Stored items from a collection

::::

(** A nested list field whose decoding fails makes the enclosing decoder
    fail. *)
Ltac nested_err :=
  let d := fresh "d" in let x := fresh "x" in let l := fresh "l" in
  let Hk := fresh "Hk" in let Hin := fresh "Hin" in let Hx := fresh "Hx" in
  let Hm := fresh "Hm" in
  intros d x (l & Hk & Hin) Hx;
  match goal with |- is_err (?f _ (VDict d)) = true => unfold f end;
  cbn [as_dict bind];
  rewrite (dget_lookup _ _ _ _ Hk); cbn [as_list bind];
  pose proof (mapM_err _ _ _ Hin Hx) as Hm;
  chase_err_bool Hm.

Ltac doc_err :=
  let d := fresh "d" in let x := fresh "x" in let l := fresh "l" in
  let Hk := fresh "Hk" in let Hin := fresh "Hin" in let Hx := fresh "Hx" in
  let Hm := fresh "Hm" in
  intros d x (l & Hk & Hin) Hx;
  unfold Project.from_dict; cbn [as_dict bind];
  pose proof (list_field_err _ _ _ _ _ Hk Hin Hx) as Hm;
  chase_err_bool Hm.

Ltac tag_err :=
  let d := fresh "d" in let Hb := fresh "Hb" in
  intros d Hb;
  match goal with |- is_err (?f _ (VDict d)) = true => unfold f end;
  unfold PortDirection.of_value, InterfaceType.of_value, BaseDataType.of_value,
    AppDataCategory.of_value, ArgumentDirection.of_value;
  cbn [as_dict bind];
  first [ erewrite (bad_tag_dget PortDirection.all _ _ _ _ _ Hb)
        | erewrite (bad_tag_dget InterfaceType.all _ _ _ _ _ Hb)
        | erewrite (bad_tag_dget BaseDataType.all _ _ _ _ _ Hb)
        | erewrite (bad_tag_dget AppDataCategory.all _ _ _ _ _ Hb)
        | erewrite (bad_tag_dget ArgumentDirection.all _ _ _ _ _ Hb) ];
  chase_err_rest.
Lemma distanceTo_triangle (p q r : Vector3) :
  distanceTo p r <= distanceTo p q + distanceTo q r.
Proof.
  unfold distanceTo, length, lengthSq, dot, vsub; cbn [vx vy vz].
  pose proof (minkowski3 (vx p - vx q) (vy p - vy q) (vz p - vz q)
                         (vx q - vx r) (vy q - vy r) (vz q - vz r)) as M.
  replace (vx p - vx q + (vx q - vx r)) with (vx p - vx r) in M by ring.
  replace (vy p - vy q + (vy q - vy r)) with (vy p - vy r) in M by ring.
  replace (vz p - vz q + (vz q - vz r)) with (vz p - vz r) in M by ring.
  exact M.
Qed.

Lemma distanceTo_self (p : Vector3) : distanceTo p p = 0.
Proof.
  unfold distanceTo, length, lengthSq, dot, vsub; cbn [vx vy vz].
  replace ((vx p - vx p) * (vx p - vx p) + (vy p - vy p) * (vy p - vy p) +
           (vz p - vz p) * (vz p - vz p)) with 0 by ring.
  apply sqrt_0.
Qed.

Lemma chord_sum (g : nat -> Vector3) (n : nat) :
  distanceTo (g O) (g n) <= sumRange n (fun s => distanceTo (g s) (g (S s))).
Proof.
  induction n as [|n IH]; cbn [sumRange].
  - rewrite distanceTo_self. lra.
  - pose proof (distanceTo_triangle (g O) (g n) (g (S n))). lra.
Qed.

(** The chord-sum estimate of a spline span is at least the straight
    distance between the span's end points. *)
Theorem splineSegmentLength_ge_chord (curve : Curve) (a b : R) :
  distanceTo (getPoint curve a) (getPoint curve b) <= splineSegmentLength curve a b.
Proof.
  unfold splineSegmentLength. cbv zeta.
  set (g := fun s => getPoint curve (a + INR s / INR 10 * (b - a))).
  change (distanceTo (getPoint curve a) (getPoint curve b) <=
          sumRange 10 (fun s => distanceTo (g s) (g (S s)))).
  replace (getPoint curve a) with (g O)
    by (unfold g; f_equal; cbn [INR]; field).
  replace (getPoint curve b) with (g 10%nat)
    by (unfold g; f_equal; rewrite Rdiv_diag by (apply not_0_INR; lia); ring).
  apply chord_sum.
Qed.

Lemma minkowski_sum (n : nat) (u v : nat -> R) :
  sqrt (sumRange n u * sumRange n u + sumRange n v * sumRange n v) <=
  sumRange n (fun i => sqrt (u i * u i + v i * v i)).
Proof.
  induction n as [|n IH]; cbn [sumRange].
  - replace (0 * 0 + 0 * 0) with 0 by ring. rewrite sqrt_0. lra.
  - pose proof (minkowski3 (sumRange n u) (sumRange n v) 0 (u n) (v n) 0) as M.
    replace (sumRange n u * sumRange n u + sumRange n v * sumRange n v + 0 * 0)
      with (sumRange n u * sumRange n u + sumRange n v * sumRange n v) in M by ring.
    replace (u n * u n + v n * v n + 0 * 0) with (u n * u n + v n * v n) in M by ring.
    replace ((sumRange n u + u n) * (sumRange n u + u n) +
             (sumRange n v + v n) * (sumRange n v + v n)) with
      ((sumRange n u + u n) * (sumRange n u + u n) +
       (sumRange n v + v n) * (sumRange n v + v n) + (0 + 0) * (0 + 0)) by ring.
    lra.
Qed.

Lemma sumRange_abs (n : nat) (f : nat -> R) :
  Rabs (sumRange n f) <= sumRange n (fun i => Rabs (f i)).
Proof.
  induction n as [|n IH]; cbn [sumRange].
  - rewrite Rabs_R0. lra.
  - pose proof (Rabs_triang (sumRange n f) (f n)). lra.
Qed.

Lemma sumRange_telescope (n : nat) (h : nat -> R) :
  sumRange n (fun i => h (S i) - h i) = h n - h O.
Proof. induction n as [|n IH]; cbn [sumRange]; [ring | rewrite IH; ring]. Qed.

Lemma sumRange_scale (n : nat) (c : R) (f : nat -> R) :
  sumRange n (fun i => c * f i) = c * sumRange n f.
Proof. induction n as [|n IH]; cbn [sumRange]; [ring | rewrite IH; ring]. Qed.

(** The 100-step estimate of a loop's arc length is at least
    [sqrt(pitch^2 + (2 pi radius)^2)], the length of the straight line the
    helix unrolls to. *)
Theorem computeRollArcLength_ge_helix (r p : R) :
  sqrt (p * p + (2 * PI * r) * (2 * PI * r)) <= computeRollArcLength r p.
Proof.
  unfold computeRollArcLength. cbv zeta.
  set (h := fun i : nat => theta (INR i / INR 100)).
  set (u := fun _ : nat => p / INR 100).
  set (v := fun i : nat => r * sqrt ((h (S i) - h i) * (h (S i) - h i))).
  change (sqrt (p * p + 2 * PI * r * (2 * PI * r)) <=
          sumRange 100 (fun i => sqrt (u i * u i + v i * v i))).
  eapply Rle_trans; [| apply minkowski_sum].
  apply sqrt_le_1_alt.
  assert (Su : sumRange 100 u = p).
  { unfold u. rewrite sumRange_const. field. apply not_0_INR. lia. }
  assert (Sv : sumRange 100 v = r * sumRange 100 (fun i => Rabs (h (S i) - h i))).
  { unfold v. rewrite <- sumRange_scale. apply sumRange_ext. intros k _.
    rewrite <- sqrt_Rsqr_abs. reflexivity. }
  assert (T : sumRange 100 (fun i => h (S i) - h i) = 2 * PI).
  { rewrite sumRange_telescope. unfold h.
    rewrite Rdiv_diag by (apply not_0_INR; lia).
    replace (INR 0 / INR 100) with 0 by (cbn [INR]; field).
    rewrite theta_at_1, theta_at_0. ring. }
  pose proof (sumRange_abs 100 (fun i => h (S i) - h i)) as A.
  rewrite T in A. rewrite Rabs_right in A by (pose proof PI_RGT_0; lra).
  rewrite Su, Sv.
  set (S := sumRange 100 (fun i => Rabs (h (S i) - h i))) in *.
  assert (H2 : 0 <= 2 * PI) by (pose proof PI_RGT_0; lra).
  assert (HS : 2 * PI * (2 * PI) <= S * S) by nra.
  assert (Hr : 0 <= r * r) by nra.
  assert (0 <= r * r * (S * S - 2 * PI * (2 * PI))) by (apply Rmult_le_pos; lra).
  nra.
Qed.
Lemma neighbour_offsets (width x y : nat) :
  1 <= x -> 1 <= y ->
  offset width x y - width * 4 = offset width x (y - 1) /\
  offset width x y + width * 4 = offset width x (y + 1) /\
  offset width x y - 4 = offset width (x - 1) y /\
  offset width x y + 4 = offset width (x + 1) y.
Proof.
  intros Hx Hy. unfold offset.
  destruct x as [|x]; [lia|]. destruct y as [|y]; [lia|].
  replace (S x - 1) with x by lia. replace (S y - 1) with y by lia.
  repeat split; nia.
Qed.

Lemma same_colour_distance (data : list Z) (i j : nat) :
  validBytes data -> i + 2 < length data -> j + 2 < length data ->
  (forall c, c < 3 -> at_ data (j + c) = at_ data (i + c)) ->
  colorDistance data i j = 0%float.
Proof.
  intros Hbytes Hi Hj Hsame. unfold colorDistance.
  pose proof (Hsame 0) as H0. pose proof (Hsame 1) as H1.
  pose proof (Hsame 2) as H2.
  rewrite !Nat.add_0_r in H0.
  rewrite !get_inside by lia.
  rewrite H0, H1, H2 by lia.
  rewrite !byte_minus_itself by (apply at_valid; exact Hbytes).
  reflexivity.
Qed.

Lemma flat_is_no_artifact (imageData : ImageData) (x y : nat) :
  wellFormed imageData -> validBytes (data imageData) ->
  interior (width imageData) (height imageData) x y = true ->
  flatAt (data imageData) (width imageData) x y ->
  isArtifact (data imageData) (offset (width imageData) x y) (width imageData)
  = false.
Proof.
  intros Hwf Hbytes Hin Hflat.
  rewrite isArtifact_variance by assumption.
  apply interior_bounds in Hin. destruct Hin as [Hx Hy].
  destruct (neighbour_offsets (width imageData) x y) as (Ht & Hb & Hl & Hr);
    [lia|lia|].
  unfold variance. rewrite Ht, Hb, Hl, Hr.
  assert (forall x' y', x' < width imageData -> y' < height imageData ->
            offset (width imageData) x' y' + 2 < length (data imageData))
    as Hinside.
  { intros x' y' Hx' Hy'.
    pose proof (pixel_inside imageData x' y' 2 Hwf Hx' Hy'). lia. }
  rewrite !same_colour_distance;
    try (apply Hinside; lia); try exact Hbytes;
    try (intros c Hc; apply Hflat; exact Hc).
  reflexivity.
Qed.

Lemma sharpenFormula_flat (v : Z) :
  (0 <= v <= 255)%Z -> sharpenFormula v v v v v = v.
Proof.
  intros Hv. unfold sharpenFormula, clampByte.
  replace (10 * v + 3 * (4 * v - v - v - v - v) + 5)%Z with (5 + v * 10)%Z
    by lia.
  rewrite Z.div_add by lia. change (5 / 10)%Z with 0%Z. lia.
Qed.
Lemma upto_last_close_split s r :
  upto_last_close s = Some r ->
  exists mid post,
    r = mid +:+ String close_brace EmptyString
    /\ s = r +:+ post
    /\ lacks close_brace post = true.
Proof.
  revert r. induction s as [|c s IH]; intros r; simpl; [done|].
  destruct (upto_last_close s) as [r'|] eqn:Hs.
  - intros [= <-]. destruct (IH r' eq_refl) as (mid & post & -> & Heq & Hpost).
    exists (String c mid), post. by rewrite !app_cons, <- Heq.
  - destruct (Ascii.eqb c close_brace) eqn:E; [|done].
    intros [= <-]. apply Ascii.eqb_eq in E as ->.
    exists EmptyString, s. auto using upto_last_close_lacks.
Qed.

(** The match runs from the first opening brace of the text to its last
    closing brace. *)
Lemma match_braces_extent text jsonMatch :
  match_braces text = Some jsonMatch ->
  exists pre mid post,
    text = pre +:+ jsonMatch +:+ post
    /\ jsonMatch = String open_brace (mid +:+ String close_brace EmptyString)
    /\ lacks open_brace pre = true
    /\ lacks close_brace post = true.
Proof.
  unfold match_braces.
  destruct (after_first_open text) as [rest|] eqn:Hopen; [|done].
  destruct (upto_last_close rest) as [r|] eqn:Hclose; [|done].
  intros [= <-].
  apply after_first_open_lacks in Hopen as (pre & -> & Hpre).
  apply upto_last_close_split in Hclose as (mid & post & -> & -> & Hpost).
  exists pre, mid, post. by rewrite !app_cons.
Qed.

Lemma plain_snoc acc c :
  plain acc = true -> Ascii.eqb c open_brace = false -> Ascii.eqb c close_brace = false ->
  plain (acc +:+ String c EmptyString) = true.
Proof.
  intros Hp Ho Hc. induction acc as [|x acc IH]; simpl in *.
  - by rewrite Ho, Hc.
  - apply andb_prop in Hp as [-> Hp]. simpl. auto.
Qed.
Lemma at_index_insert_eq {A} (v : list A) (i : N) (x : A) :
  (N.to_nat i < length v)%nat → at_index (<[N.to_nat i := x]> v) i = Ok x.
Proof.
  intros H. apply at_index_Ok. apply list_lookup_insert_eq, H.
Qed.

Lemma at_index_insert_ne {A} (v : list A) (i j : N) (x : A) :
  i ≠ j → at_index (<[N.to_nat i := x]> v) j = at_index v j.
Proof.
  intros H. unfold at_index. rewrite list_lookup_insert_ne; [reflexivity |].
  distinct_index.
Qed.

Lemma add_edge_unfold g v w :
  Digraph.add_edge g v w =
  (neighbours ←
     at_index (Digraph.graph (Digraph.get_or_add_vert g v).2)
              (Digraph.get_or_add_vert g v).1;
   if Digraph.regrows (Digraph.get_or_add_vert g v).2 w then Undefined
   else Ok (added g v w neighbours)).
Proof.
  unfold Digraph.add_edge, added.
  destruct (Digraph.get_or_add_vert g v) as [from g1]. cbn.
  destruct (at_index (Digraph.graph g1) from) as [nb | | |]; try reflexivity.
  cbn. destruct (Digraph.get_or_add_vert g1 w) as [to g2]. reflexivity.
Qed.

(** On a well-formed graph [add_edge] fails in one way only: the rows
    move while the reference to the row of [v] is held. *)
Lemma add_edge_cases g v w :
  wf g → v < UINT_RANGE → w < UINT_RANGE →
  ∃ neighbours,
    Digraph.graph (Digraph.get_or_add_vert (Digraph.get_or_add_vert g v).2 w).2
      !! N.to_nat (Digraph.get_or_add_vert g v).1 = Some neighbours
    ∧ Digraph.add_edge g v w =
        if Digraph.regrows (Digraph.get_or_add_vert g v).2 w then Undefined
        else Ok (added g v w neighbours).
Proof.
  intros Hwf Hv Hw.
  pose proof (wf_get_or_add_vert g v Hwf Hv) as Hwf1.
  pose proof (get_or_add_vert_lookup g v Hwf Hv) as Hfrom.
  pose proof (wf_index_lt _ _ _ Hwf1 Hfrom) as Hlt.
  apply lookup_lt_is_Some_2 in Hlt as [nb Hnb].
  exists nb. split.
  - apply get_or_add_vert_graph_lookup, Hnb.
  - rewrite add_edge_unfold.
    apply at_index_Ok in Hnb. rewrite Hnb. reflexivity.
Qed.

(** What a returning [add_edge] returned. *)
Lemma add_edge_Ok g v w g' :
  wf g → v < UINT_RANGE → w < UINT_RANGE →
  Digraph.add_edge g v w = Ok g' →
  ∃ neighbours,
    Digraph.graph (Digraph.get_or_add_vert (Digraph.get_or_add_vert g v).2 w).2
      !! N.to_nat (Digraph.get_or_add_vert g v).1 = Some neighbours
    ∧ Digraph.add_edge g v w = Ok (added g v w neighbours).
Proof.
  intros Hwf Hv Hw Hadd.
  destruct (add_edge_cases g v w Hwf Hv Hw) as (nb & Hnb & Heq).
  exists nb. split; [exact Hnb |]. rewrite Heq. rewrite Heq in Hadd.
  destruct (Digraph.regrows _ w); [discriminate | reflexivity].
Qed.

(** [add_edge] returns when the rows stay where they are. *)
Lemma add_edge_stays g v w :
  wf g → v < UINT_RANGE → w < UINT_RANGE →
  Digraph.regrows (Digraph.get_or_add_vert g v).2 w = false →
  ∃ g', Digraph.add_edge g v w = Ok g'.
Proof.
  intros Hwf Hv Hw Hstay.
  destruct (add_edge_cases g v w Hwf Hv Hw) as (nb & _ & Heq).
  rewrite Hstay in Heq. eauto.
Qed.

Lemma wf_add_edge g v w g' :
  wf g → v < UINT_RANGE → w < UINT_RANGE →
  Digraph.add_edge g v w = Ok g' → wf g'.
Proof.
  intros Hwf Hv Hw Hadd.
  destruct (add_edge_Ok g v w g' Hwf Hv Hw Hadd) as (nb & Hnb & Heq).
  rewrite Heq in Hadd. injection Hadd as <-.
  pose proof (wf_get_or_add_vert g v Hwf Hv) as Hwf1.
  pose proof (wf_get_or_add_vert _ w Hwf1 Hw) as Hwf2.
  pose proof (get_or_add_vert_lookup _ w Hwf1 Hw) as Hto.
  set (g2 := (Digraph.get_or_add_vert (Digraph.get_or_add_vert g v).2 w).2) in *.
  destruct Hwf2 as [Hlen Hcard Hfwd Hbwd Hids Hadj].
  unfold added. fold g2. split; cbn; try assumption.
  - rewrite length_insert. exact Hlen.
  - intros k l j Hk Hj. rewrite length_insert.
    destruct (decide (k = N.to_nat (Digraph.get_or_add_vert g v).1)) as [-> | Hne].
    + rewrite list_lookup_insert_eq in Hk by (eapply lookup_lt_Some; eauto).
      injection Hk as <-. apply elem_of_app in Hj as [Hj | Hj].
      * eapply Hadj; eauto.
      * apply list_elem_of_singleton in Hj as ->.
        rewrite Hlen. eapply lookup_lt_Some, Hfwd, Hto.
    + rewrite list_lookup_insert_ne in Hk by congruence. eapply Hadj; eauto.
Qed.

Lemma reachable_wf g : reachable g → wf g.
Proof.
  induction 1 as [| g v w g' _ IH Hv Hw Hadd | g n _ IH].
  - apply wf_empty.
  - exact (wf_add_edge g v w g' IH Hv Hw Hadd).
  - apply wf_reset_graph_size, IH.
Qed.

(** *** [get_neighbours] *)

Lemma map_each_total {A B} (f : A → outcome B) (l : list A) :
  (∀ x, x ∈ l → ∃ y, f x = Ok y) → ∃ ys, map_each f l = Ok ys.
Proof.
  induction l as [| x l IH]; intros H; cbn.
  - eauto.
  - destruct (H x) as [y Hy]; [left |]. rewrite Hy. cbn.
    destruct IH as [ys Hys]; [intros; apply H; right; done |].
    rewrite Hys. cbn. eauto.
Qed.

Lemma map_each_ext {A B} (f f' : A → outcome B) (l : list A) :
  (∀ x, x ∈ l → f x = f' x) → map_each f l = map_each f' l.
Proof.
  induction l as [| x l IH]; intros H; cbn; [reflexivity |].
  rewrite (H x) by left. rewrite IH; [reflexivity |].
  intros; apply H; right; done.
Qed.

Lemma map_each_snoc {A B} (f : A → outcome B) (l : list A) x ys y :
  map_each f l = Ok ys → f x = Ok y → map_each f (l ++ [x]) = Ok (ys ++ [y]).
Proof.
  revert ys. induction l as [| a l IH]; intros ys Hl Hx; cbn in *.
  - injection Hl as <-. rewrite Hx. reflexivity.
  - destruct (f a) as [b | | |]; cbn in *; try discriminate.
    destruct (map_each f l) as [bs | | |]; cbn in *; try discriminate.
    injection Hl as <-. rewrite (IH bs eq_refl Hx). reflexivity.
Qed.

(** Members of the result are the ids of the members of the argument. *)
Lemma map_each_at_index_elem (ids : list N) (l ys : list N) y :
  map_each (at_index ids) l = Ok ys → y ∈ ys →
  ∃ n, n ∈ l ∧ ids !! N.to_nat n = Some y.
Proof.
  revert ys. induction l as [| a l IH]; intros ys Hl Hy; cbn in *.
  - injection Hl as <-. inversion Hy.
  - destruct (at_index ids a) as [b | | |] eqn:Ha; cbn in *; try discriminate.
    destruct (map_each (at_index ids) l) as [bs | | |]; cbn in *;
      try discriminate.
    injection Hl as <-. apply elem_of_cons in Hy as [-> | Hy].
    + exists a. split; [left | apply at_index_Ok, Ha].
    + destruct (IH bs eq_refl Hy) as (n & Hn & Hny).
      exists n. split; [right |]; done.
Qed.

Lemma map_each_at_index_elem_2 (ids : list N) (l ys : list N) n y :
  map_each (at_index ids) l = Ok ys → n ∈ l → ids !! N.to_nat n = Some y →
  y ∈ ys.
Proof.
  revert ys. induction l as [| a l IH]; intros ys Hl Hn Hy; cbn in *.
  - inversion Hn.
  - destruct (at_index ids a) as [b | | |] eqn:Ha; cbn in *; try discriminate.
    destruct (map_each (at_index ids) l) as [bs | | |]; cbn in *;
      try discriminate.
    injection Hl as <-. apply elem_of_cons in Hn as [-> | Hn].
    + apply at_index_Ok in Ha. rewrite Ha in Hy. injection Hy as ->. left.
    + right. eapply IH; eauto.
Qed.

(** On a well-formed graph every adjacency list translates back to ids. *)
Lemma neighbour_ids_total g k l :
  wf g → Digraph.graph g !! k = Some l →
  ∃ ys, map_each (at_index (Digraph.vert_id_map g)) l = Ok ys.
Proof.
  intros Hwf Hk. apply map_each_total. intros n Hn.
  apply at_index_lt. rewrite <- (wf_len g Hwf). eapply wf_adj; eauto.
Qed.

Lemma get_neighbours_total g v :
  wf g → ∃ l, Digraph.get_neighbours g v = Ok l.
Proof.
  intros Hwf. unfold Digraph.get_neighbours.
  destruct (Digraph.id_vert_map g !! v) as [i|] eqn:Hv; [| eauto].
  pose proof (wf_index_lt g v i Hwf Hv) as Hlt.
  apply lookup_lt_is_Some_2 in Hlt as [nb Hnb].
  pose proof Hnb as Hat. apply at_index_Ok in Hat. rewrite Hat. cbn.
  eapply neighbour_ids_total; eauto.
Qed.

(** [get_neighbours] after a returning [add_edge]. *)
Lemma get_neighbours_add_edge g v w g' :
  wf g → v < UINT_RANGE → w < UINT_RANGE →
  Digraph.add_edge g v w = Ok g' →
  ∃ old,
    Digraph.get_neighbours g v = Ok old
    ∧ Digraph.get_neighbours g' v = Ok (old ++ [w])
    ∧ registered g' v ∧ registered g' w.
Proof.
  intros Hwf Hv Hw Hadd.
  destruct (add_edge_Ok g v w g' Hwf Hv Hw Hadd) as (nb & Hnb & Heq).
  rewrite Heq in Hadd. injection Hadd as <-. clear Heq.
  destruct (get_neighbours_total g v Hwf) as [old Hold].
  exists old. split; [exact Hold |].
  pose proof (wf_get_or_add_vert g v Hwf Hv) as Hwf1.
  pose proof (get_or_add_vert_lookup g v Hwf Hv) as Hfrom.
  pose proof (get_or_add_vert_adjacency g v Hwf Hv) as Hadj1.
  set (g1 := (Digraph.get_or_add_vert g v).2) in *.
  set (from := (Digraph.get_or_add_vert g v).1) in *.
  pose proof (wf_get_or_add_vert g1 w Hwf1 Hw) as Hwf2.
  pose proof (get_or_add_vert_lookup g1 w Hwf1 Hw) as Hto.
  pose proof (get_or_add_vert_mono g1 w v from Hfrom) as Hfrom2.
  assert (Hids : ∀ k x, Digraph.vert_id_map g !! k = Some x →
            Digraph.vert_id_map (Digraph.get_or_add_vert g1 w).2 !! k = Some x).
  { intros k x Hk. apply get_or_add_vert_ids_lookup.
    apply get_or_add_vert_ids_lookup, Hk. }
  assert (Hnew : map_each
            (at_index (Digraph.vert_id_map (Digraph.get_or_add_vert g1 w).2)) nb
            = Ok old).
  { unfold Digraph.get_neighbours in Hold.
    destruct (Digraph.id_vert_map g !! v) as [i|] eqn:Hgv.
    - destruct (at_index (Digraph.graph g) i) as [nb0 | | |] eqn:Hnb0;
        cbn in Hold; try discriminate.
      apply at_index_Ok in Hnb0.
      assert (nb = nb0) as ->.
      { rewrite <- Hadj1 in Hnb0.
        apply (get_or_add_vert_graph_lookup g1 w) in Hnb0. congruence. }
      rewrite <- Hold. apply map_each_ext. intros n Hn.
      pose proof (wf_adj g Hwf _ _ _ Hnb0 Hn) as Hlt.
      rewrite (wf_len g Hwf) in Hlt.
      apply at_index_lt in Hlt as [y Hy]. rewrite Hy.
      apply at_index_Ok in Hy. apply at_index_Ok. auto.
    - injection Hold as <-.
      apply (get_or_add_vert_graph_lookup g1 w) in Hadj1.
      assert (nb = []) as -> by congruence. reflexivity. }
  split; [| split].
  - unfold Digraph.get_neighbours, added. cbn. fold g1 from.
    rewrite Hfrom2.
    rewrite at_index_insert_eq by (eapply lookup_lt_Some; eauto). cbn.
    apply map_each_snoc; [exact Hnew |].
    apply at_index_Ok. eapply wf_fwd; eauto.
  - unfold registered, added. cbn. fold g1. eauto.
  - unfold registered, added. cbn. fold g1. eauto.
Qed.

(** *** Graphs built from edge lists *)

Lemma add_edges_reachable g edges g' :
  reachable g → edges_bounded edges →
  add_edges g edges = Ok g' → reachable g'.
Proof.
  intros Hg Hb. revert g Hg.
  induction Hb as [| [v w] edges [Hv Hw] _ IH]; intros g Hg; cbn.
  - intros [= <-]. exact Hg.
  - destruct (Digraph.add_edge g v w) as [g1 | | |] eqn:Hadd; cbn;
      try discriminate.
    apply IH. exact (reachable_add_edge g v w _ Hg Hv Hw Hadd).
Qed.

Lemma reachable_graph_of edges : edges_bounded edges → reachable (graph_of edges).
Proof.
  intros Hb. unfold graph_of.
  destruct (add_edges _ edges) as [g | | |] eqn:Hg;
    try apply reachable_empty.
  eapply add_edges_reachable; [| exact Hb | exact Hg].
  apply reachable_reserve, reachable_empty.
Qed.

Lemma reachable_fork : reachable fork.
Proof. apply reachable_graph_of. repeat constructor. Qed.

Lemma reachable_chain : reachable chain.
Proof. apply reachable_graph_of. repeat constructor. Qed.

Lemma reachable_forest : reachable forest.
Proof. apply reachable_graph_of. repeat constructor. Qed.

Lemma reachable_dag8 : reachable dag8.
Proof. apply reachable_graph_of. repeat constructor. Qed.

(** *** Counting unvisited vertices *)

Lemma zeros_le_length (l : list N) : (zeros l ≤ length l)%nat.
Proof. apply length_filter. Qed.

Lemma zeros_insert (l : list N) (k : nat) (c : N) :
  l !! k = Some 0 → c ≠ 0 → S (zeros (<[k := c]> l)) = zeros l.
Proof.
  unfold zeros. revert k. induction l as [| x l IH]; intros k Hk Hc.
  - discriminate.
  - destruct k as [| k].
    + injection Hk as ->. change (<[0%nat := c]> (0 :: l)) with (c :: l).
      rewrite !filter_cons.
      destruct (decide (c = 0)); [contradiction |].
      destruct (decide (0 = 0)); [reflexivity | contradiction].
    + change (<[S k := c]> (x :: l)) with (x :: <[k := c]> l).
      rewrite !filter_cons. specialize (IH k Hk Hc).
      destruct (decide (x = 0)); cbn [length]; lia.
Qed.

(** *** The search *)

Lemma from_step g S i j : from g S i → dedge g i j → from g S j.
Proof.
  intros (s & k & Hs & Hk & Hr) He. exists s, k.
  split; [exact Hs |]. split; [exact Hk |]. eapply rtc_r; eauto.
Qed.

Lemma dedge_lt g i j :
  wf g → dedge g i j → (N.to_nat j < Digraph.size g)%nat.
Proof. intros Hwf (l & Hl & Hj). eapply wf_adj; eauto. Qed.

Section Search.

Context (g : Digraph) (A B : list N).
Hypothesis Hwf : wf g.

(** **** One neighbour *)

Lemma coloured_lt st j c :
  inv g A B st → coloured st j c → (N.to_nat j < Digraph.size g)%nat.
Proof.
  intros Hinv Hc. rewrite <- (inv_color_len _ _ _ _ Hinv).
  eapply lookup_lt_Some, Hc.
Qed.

::::

▶ [Task brief]:
Set down exactly the lines from the start of the records to the line with "pose proof (minkowski3 (vx". Include that line, and add nothing more.

▶ [Answer box]:
(** A nested list field whose decoding fails makes the enclosing decoder
    fail. *)
Ltac nested_err :=
  let d := fresh "d" in let x := fresh "x" in let l := fresh "l" in
  let Hk := fresh "Hk" in let Hin := fresh "Hin" in let Hx := fresh "Hx" in
  let Hm := fresh "Hm" in
  intros d x (l & Hk & Hin) Hx;
  match goal with |- is_err (?f _ (VDict d)) = true => unfold f end;
  cbn [as_dict bind];
  rewrite (dget_lookup _ _ _ _ Hk); cbn [as_list bind];
  pose proof (mapM_err _ _ _ Hin Hx) as Hm;
  chase_err_bool Hm.

Ltac doc_err :=
  let d := fresh "d" in let x := fresh "x" in let l := fresh "l" in
  let Hk := fresh "Hk" in let Hin := fresh "Hin" in let Hx := fresh "Hx" in
  let Hm := fresh "Hm" in
  intros d x (l & Hk & Hin) Hx;
  unfold Project.from_dict; cbn [as_dict bind];
  pose proof (list_field_err _ _ _ _ _ Hk Hin Hx) as Hm;
  chase_err_bool Hm.

Ltac tag_err :=
  let d := fresh "d" in let Hb := fresh "Hb" in
  intros d Hb;
  match goal with |- is_err (?f _ (VDict d)) = true => unfold f end;
  unfold PortDirection.of_value, InterfaceType.of_value, BaseDataType.of_value,
    AppDataCategory.of_value, ArgumentDirection.of_value;
  cbn [as_dict bind];
  first [ erewrite (bad_tag_dget PortDirection.all _ _ _ _ _ Hb)
        | erewrite (bad_tag_dget InterfaceType.all _ _ _ _ _ Hb)
        | erewrite (bad_tag_dget BaseDataType.all _ _ _ _ _ Hb)
        | erewrite (bad_tag_dget AppDataCategory.all _ _ _ _ _ Hb)
        | erewrite (bad_tag_dget ArgumentDirection.all _ _ _ _ _ Hb) ];
  chase_err_rest.
Lemma distanceTo_triangle (p q r : Vector3) :
  distanceTo p r <= distanceTo p q + distanceTo q r.
Proof.
  unfold distanceTo, length, lengthSq, dot, vsub; cbn [vx vy vz].
  pose proof (minkowski3 (vx p - vx q) (vy p - vy q) (vz p - vz q)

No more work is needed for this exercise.